アンダーロードパスなどを廃止した車体骨格設計などによる車体周りの軽量化も含めて、全開加速性能で10%、燃費で30%の向上を見込むという。
「弾性設計」の導入でシャシー性能がさらにアップ
シャシー設計も注目ポイントのひとつ。その開発の要となっているのが、設計車体骨格の歪みを積極的に利用する、いわゆる「弾性設計」の導入だ。
サス周りの車体骨格の捻れをサスの動きの一部として取り入れることで、従来型を上回る安定した接地性を実現するという技術だが、この実験車では、横力の車体入力を減少させるアーム設計などサスや骨格周りの振動抑制への新技術も導入。
高速で荒れた路面を走らせてみても、突き上げ感はほとんどなく、滑らかな乗り味を失なわない。

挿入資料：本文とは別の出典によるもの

(* ===== verification/RaftFsm.v ===== *)
(** * Raft: the state machine and its snapshots (internal/raft/raft.go: runFSM, runSnapshots,
    takeSnapshot, restoreSnapshot; fsm.go, snapshot.go, discard_snapshot.go; the Persist of
    pkg/group/fsm_snapshot.go)

    Two more goroutines of a node.  One applies committed entries to the state machine of the
    application and restores or snapshots it between two entries; the other takes snapshots, on a timer
    or on request.  The state machine and the store of snapshots are behind interfaces; the store on
    disk of FileSnapshot.v and the one that keeps nothing are its instances. *)
From S2P Require Import Prelude GoStrings RaftBase Inflight BoltStore GoCrc64 FileSnapshot.
From S2P Require Import Raft RaftElection RaftReplication RaftStream RaftLeader.

Open Scope string_scope.
Open Scope Z_scope.
Local Open Scope go_scope.

(** ** Interfaces *)

(** [SnapshotStore] and [SnapshotSink]. *)
Class SnapshotStore (S Sink : Type) := {
  store_Create : Time -> Z -> Z -> string -> S -> (Sink + error) * S;
  store_List : S -> (list SnapshotMeta + error) * S;
  store_Open : string -> S -> (SnapshotMeta * string + error) * S;
  snk_Write : string -> Sink -> S -> (nat * option error) * Sink * S;
  snk_Close : Sink -> S -> option error * Sink * S;
  snk_Cancel : Sink -> S -> option error * Sink * S;
  snk_ID : Sink -> string;
}.

(** [FSM] and [FSMSnapshot]: a snapshot is the bytes it will be written as, or the error of encoding
    it. *)
Class FSM (F : Type) := {
  app_Apply : Time -> Log -> F -> F;
  app_Snapshot : Time -> F -> ((string + error) + error) * F;
  app_Restore : Time -> string -> F -> option error * F;
}.

(** *** The store on disk *)

(** [FileSnapshotSink.ID]. *)
Definition sink_ID (k : FileSnapshotSink) : string := sm_ID (fm_meta (sk_meta k)).

Definition file_store `{MetaCodec} (retain : Z) : SnapshotStore FS FileSnapshotSink := {|
  store_Create := Create;
  store_List := List_snapshots retain;
  store_Open := Open_snapshot;
  snk_Write := sink_Write;
  snk_Close := sink_Close retain;
  snk_Cancel := sink_Cancel;
  snk_ID := sink_ID;
|}.

(** *** The store that keeps nothing *)

Inductive DiscardSnapshotSink := mkDiscardSink.

Definition discard_Create (_ : Time) (_ _ : Z) (_ : string) (s : unit) : (DiscardSnapshotSink + error) * unit :=
  (inl mkDiscardSink, s).
Definition discard_List (s : unit) : (list SnapshotMeta + error) * unit := (inl [], s).
Definition discard_Open (_ : string) (s : unit) : (SnapshotMeta * string + error) * unit :=
  (inr (Errorf "open is not supported"), s).
Definition discard_Write (b : string) (k : DiscardSnapshotSink) (s : unit)
    : (nat * option error) * DiscardSnapshotSink * unit := ((String.length b, None), k, s).
Definition discard_Close (k : DiscardSnapshotSink) (s : unit)
    : option error * DiscardSnapshotSink * unit := (None, k, s).
Definition discard_ID (_ : DiscardSnapshotSink) : string := "discard".
Definition discard_Cancel (k : DiscardSnapshotSink) (s : unit)
    : option error * DiscardSnapshotSink * unit := (None, k, s).

Definition discard_store : SnapshotStore unit DiscardSnapshotSink := {|
  store_Create := discard_Create;
  store_List := discard_List;
  store_Open := discard_Open;
  snk_Write := discard_Write;
  snk_Close := discard_Close;
  snk_Cancel := discard_Cancel;
  snk_ID := discard_ID;
|}.

(** ** Persisting a snapshot *)

Section Snapshots.
Context {S Sink : Type} {HS : SnapshotStore S Sink} {F : Type} {HF : FSM F}.
Context {L K : Type} {HL : LogStore L} {HK : StableStore K}.
Context (env : raftEnv).
Implicit Types (r : Raft L K) (d : S) (k : Sink).

(** [fsmSnapshot.Persist]: the bytes, then [Close]; any error cancels the sink. *)
Definition Persist (snap : string + error) k d : option error * Sink * S :=
  let failed := fun e k d => let '(_, k, d) := snk_Cancel k d in (Some e, k, d) in
  match snap with
  | inr e => failed e k d
  | inl b =>
      let '((_, err), k, d) := snk_Write b k d in
      match err with
      | Some e => failed e k d
      | None =>
          let '(err, k, d) := snk_Close k d in
          match err with
          | Some e => failed e k d
          | None => (None, k, d)
          end
      end
  end.

(** ** The goroutine of the state machine *)

(** [runFSM]: its own index and term of the last entry, and the state machine. *)
Record fsmLoop := mkFsmLoop {
  fl_lastIndex : Z;
  fl_lastTerm : Z;
  fl_fsm : F;
}.

(** [fsmCommitCh]: the next entry; only commands are applied, a future is answered either way. *)
Definition runFSM_commit (now : Time) (st : fsmLoop) r : fsmLoop * Raft L K :=
  match r_fsmCommitCh r with
  | [] => (st, r)
  | t :: q =>
      let l := ct_log t in
      let f := if bool_decide (log_Type l = LogCommand) then app_Apply now l (fl_fsm st) else fl_fsm st in
      (mkFsmLoop (log_Index l) (log_Term l) f,
       respond (ct_future t ≫= lf_errCh) None (set_fsmCommitCh q r))
  end.

(** [fsmRestoreCh]: the answer to the request. *)
Definition runFSM_restore (now : Time) (id : string) (st : fsmLoop) d : option error * fsmLoop * S :=
  let '(opened, d) := store_Open id d in
  match opened with
  | inr e => (Some (Errorf ("failed to open snapshot " ++ id ++ ": " ++ error_msg e)), st, d)
  | inl (meta, source) =>
      let '(err, f) := app_Restore now source (fl_fsm st) in
      match err with
      | Some e =>
          (Some (Errorf ("failed to restore snapshot " ++ id ++ ": " ++ error_msg e)),
           mkFsmLoop (fl_lastIndex st) (fl_lastTerm st) f, d)
      | None => (None, mkFsmLoop (sm_Index meta) (sm_Term meta) f, d)
      end
  end.

(** What a [reqSnapshotFuture] is filled with. *)
Record snapshot_request := mkSnapshotRequest {
  sq_index : Z;
  sq_term : Z;
  sq_peers : list string;
  sq_snapshot : string + error;
}.

(** [fsmSnapshotCh]. *)
Definition runFSM_snapshot (now : Time) (st : fsmLoop) r : (snapshot_request + error) * fsmLoop :=
  if fl_lastIndex st =? 0 then (inr ErrNothingNewToSnapshot, st)
  else
    let peers := StaticPeers_Peers (r_peerStore r) in
    let '(snap, f) := app_Snapshot now (fl_fsm st) in
    let st := mkFsmLoop (fl_lastIndex st) (fl_lastTerm st) f in
    match snap with
    | inr e => (inr e, st)
    | inl snap => (inl (mkSnapshotRequest (fl_lastIndex st) (fl_lastTerm st) peers snap), st)
    end.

フットワークの印象も、ハンドリングも乗り心地も、洗練さがさらに高まっている。
車体骨格の歪み(捻れ)を積極的に利用する弾性設計を導入することで、サスの動きの一部として捻れを取り込み、従来を上回る安定した接地性を実現している。
開発プロトモデルということもあって、クルマ好きがソソる要素が多かったが、次世代ホンダの走りの方向性を確認するには、これくらいが分かりやすい。ホンダが目指す「走り」が、心地よい質感や安心感を重視していることを再確認することができたのだ。